— ASSIGNED TASK —
Which lines of the data below contain "reflexivity"? Please show them all.

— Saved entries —
(* ===== verification/GenesisClaims.v ===== *)
(** * What survives a restart and an upgrade *)
From S2P Require Import Prelude Sdk Reference ClpTypes ClpCalc ClpCalcProps Admin TokenRegistry MarginTypes.
From S2P Require Import Chain ClpKeeper ClpExec ClpMsg ClpState ClpSwapProps ClpLiquidityProps ClpSystem.
From S2P Require Import Margin MarginBooks MarginSystem Demo ClpClaims DexClaims Genesis GenesisProps.

(** ** The clp module *)

(** C34.  Exporting the clp module and importing the export into empty stores
    computes without an error or a panic, the exported state passes
    ValidateGenesis, and the import restores every pool, every provider and the
    whitelist, so with the balances of the bank restored both ledgers are what they
    were.  Of the parameters of the module it restores only the two that are entries
    of types.Params, the threshold for creating a pool and the switch of the
    removal queue.  The reward, pmtp and protection parameters and the rates are set
    to their defaults, whatever they were; the symmetry threshold, the swap fees and
    the distribution periods stay those of the new chain. *)
Theorem clp_restart {sdk : SDK} {L : SDKLaws sdk} (s s0 : chain) :
  clp_wf s → exportable s → Pools s0 = ∅ → LiquidityProviders s0 = ∅ → Bank s0 = Bank s →
  ∃ data s', ClpExportGenesis s = (Ok data, s) ∧ ClpValidateGenesis data = Ok ()
    ∧ ClpInitGenesis data s0 = (Ok (), s')
    ∧ Pools s' = Pools s ∧ LiquidityProviders s' = LiquidityProviders s
    ∧ ClpWhiteList s' = ClpWhiteList s
    ∧ MinCreatePoolThreshold s' = MinCreatePoolThreshold s ∧ EnableRemovalQueue s' = EnableRemovalQueue s
    ∧ (∀ d, surplus s' d = surplus s d) ∧ (∀ sym, unit_gap s' sym = unit_gap s sym)
    ∧ RewardsParams s' = GetDefaultRewardParams ∧ PolicyParams s' = GetDefaultPmtpParams
    ∧ ProtectionParams s' = GetDefaultLiquidityProtectionParams ∧ RateParams s' = mkPmtpRateParams 0 0 0
    ∧ SymmetryThreshold s' = SymmetryThreshold s0 ∧ SwapFees s' = SwapFees s0
    ∧ DistributionPeriods s' = DistributionPeriods s0.
Proof.
  intros Hwf Hex HP HL HB. destruct (export_all s Hex) as (wl & Hw & Hne & Hc & He).
  destruct (init_exported s s0 wl Hwf Hex Hne Hc HP HL) as (s' & Hi & HP' & HL' & HW & Hg & HB' & _ & _ & Hlost).
  injection Hg as Hmin Hqueue.
  exists (exported s wl), s'.
  split_and!; [done|by apply exported_valid|done|done|done|by rewrite HW|done|done| |
    |by destruct_and! Hlost..].
  - intros d. apply same_ledger_surplus. split_and!; [done..|by rewrite HB'].
  - intros sym. apply same_ledger_gap. split_and!; [done..|by rewrite HB'].
Qed.

(** A chain whose clp and margin stores are empty. *)
Definition emptied {sdk : SDK} (s : chain) : chain :=
  s <| Pools := ∅ |> <| LiquidityProviders := ∅ |> <| ClpWhiteList := None |>
    <| RemovalRequests := ∅ |> <| RemovalQueues := ∅ |>
    <| MarginState := mkMarginStore ∅ None None None ∅ ∅ |>.

Lemma demo_exportable : exportable demo_chain.
Proof.
  split.
  - discriminate.
  - intros k p Hk. cbn in Hk. unfold demo_pools in Hk.
    apply lookup_insert_Some in Hk as [[<- <-]|[_ [<- <-]%lookup_singleton_Some]]; vm_compute; reflexivity.
  - intros k lp Hk. cbn in Hk. unfold demo_lps in Hk.
    apply lookup_insert_Some in Hk as [[<- <-]|[_ [<- <-]%lookup_singleton_Some]]; vm_compute; reflexivity.
  - exists ["root"]. split_and!; [reflexivity|discriminate|]. apply Forall_singleton. by exists "root".
  - split; vm_compute; discriminate.
Qed.

(** The chain that is exported has swap fees and a reward period of its own. *)
Definition tuned_chain : @chain ref_sdk := demo_chain
  <| SwapFees := Some (mkSwapFeeParams (3 * 10 ^ 15) []) |>
  <| RewardsParams := mkRewardParams 100 200 [] "" |>.

Lemma clp_restart_witness :
  ∃ data s', ClpExportGenesis tuned_chain = (Ok data, tuned_chain) ∧ ClpValidateGenesis data = Ok ()
    ∧ ClpInitGenesis data (emptied demo_chain) = (Ok (), s')
    ∧ Pools s' = Pools tuned_chain ∧ LiquidityProviders s' = LiquidityProviders tuned_chain
    ∧ ClpWhiteList s' = ClpWhiteList tuned_chain
    ∧ MinCreatePoolThreshold s' = MinCreatePoolThreshold tuned_chain
    ∧ EnableRemovalQueue s' = EnableRemovalQueue tuned_chain
    ∧ (∀ d, surplus s' d = surplus tuned_chain d) ∧ (∀ sym, unit_gap s' sym = unit_gap tuned_chain sym)
    ∧ RewardsParams s' = GetDefaultRewardParams ∧ PolicyParams s' = GetDefaultPmtpParams
    ∧ ProtectionParams s' = GetDefaultLiquidityProtectionParams ∧ RateParams s' = mkPmtpRateParams 0 0 0
    ∧ SymmetryThreshold s' = SymmetryThreshold demo_chain ∧ SwapFees s' = SwapFees demo_chain
    ∧ DistributionPeriods s' = DistributionPeriods demo_chain.
Proof.
  apply (clp_restart (sdk := ref_sdk) tuned_chain (emptied demo_chain));
    [by destruct demo_wf|by destruct demo_exportable|reflexivity|reflexivity|reflexivity].
Defined.

(** C35.  Every migration of the clp module that completes keeps the store well
    formed and both ledgers: MigrateToVer3, which takes units back from six
    providers, takes exactly the same units off the pool, also when a provider is
    missing. *)
Theorem clp_migrations_keep_books {sdk : SDK} {L : SDKLaws sdk} (m : M chain ()) (s s' : chain) :
  m = ClpMigrateToVer2 ∨ m = ClpMigrateToVer3 ∨ m = ClpMigrateToVer4 →
  clp_wf s → m s = (Ok (), s') →
  clp_wf s' ∧ (∀ d, surplus s' d = surplus s d) ∧ (∀ sym, unit_gap s' sym = unit_gap s sym).
Proof.
  intros Hm Hwf H. assert (keeps_books s s') as [W S G]; [|done].
  destruct Hm as [->|[->| ->]]; [by eapply migrate2_books|by eapply migrate3_books|by eapply migrate4_books].
Qed.

(** The demonstration chain with one of the providers of MigrateToVer3. *)
Definition migrant : LiquidityProvider :=
  mkLiquidityProvider usdc (5 * 10 ^ 22) "fury1smknl4uf89ef84kg020ff7ask7l0sxz3s93gva" [].
Definition before_migration : @chain ref_sdk :=
  put_lp (put_pool demo_chain (pool_usdc <| PoolUnits := 1000 + 5 * 10 ^ 22 |>)) migrant.
Definition after_migration : @chain ref_sdk := (ClpMigrateToVer3 before_migration).2.

Example migrant_units :
  LiquidityProviderUnits <$> (LiquidityProviders after_migration !! lp_key migrant)
  = Some (5 * 10 ^ 22 - 49661617604396299845632).
Proof. vm_compute. reflexivity. Qed.

Lemma clp_migrations_keep_books_witness :
  clp_wf after_migration ∧ (∀ d, surplus after_migration d = surplus before_migration d)
  ∧ (∀ sym, unit_gap after_migration sym = unit_gap before_migration sym).
Proof.
  apply (clp_migrations_keep_books (sdk := ref_sdk) ClpMigrateToVer3 before_migration after_migration).
  - right. left. reflexivity.
  - apply put_lp_wf; [|apply put_pool_wf; [reflexivity| |apply demo_wf]].
    + split; [concrete|reflexivity].
    + unfold pool_wf, pool_deep, pool_uints, is_uint.
      split_and!; (reflexivity || (vm_compute; intro H; discriminate H)).
  - unfold after_migration. apply succeeds_Ok. vm_compute. reflexivity.
Defined.

(** ** The margin module *)

(** Exporting and importing the margin module keeps the parameters but three: the
    closed pools, the switch of incremental interest payments and the whitelisting
    switch are turned off, and all positions, counters and whitelisted addresses
    are gone. *)
Theorem margin_restart {sdk : SDK} {L : SDKLaws sdk} (s s1 s0 s' : chain) params :
  MTPs (MarginState s0) = ∅ →
  MarginExportGenesis s = (Ok params, s1) → MarginInitGenesis (Some params) s0 = (Ok (), s') →
  MTPs (MarginState s') = ∅
  ∧ MarginParams.Pools (GetParams s') = MarginParams.Pools (GetParams s)
  ∧ MarginParams.SafetyFactor (GetParams s') = MarginParams.SafetyFactor (GetParams s)
  ∧ MarginParams.ClosedPools (GetParams s') = []
  ∧ MarginParams.IncrementalInterestPaymentEnabled (GetParams s') = false
  ∧ MarginParams.WhitelistingEnabled (GetParams s') = false.
Proof.
  intros H0 He Hi. destruct (margin_restore s s0 params s1 s' He Hi) as (_ & a & b & _ & _ & -> & ->).
  cbn. by rewrite H0.
Qed.

(** The export and the import of both modules, one after the other. *)
Definition restart {sdk : SDK} : M chain () :=
  clp ← ClpExportGenesis;
  margin ← MarginExportGenesis;
  modify emptied;;
  ClpInitGenesis clp;;
  MarginInitGenesis (Some margin).

(** With a position open, a restart keeps the custody and the liabilities in the
    pool and forgets the position they belong to: nobody can close it any more. *)
Example restart_strands_positions :
  let after := (restart dex_open).2 in
  succeeds restart dex_open = true
  ∧ (size (MTPs (MarginState dex_open)), size (MTPs (MarginState after))) = (1, 0)%nat
  ∧ ((λ p, (ExternalCustody p, NativeLiabilities p)) <$> Pools after !! pool_key "ceth")
    = ((λ p, (ExternalCustody p, NativeLiabilities p)) <$> Pools dex_open !! pool_key "ceth")
  ∧ (succeeds (msg_Close (MsgClose.mk "bob" 2)) after,
     succeeds (msg_Close (MsgClose.mk "bob" 2)) dex_open) = (false, true).
Proof. vm_compute. split_and!; reflexivity. Qed.

(** ** The admin module *)

(** Exporting and importing the admin module restores the accounts; the fee of
    proposals is not exported. *)
Theorem admin_restart {sdk : SDK} {L : SDKLaws sdk} (st st0 : AdminStore) :
  admin_wf st → AdminAccounts st0 = ∅ →
  AdminAccounts (AdminInitGenesis (AdminExportGenesis st) st0) = AdminAccounts st
  ∧ SubmitProposalFee (AdminInitGenesis (AdminExportGenesis st) st0) = SubmitProposalFee st0.
Proof. apply admin_restore. Qed.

— TASK ANSWER —
    apply lookup_insert_Some in Hk as [[<- <-]|[_ [<- <-]%lookup_singleton_Some]]; vm_compute; reflexivity.
    apply lookup_insert_Some in Hk as [[<- <-]|[_ [<- <-]%lookup_singleton_Some]]; vm_compute; reflexivity.
  - exists ["root"]. split_and!; [reflexivity|discriminate|]. apply Forall_singleton. by exists "root".
    [by destruct demo_wf|by destruct demo_exportable|reflexivity|reflexivity|reflexivity].
Proof. vm_compute. reflexivity. Qed.
  - right. left. reflexivity.
  - apply put_lp_wf; [|apply put_pool_wf; [reflexivity| |apply demo_wf]].
    + split; [concrete|reflexivity].
      split_and!; (reflexivity || (vm_compute; intro H; discriminate H)).
  - unfold after_migration. apply succeeds_Ok. vm_compute. reflexivity.
Proof. vm_compute. split_and!; reflexivity. Qed.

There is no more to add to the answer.